Exploration of JPMorgan Chooser Option Pricing
Author(s) -
Ziheng Huang,
Xinyu Wang,
Wei Wan
Publication year - 2021
Publication title -
bcp business and management
Language(s) - English
Resource type - Journals
ISSN - 2692-6156
DOI - 10.54691/bcpbm.v15i.224
Subject(s) - financial economics , valuation of options , volatility (finance) , business , stochastic game , actuarial science , economics , microeconomics
As the development of the capital market, the derivatives of financial instruments have been active in the financial market. Investors can trade customized derivatives designed to manage increasingly complex risk exposures. Examples of exotic options satisfying demands include the chooser option. Most contracts require the holder to commit to a particular payoff profile at the outset, which may often be unattractive for some potential investors. Therefore, we choose the stocks of JPMorgan and use the Black-Scholes model to simulate the value of the chooser option.
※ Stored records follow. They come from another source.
(** X10: For a user whose id or address is not resolved, a successful upload of
    [Index.tsx] puts the row in the table but sends no select: the list on
    the screen stays as it was.  The earlier revision refreshes: when its
    select is served, the new row is in the list. *)
Theorem upload_without_address_is_not_listed (B : Backend) (r : Screen)
    (uuid : string) (g : Generated) (net_refresh : Fault) (w : World)
    (file : File.t) (u : User.t) :
  selectedFile r = Some file -> user r = Some u ->
  resolved (user r) = None ->
  stored (storage_key uuid file) (bucket w) = false ->
  let row := row_of (upload_payload B uuid file u) g in
  let w1 := snd (Index.handleUpload B r uuid Served Served g net_refresh w) in
  let w2 := snd (IndexLegacy.handleUpload B r uuid Served Served g Served w) in
  (In row (table w1) /\
   files (screen w1) = files (screen w) /\
   requests w1 =
   requests w ++ [ReqStorageUpload (storage_key uuid file) file;
                  ReqInsert (upload_payload B uuid file u)]) /\
  In row (files (screen w2)).
Proof.
  intros Hf Hu Hr Hfree row w1 w2. subst w1 w2. split.
  - rewrite (handleUpload_run B r uuid Served Served g net_refresh w Hf Hu).
    cbn [upload_failure fault_error]. rewrite Hfree.
    cbn -[Index.fetchFiles].
    rewrite (fetchFiles_unresolved B r no_params net_refresh _ Hr).
    cbn. rewrite <- app_assoc. repeat split.
    apply in_or_app. right. left. reflexivity.
  - rewrite (legacy_handleUpload_run B r uuid Served Served g Served w Hf Hu).
    cbn [upload_failure fault_error]. rewrite Hfree.
    cbn -[IndexLegacy.fetchFiles].
    match goal with
    | |- context [IndexLegacy.fetchFiles B Served ?v] =>
        destruct (legacy_fetchFiles_served B v) as [_ H]
    end.
    apply H. cbn. apply in_or_app. right. left. reflexivity.
Qed.

Lemma upload_without_address_is_not_listed_witness :
  let w := world_of dana_screen [] in
  let w1 := snd (Index.handleUpload sample_backend dana_screen sample_uuid
                   Served Served sample_generated Served w) in
  length (table w1) = 1 /\ files (screen w1) = [] /\
  existsb is_select (requests w1) = false.
Proof.
  intros w w1.
  destruct (@upload_without_address_is_not_listed sample_backend dana_screen
              sample_uuid sample_generated Served w a_txt dana
              eq_refl eq_refl eq_refl eq_refl) as [(_ & Hfiles & Hreq) _].
  fold w1 in Hfiles, Hreq. rewrite Hfiles, Hreq. repeat split.
Defined.

(** X11: After an upload from the current render: when it failed, the file is
    still picked and the button is enabled again, labelled "Upload", so the
    user can retry; when it succeeded, no file is picked and the button is
    disabled. *)
Theorem upload_button_after_upload (B : Backend) (uuid : string)
    (net_upload net_insert : Fault) (g : Generated) (net_refresh : Fault)
    (w : World) (file : File.t) (u : User.t) :
  selectedFile (screen w) = Some file -> user (screen w) = Some u ->
  let w' := snd (Index.handleUpload B (screen w) uuid net_upload net_insert
                   g net_refresh w) in
  upload_label (screen w') = "Upload" /\
  (upload_failure net_upload (storage_key uuid file) (bucket w) <> None \/
   fault_error net_insert <> None ->
   selectedFile (screen w') = Some file /\
   upload_disabled (screen w') = false) /\
  (upload_failure net_upload (storage_key uuid file) (bucket w) = None ->
   fault_error net_insert = None ->
   selectedFile (screen w') = None /\
   upload_disabled (screen w') = true).
Proof.
  intros Hf Hu w'. subst w'.
  rewrite (handleUpload_run B (screen w) uuid net_upload net_insert g
             net_refresh w Hf Hu).
  unfold upload_label, upload_disabled.
  destruct (upload_failure net_upload (storage_key uuid file) (bucket w))
    as [e|].
  { cbn. rewrite Hf. repeat split; discriminate. }
  destruct (fault_error net_insert) as [e|].
  { cbn. rewrite Hf. repeat split; discriminate. }
  destruct (upload_success_screen
              (Index.fetchFiles B (screen w) no_params net_refresh) w
              (storage_key uuid file) file (upload_payload B uuid file u) g
              (fetchFiles_keeps B (screen w) no_params net_refresh))
    as (_ & _ & Hbusy & Hsel).
  rewrite Hbusy, Hsel. split; [reflexivity|]. split.
  - intros [H|H]; contradiction.
  - intros _ _. split; reflexivity.
Qed.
This article suggests approximating the value on two periods and aims to set the value of the chooser option of JPMorgan, constructs the reasonable expectation for investors, and enables them to make the proper decision on the chooser options. We provide reliable option values and retains the flexibility of simulation, in that it allows great freedom in decision date when the investors decide which type of option for the underlying assets or a joint process for the asset price, its volatility, and other asset prices. From the simulation results, we conclude that although the chooser option is the same as the traditional option in nature, the chooser option puts off the decision date and makes the payoff less volatile to the movement of the stock market, thus partly hedge the risks of the stock market.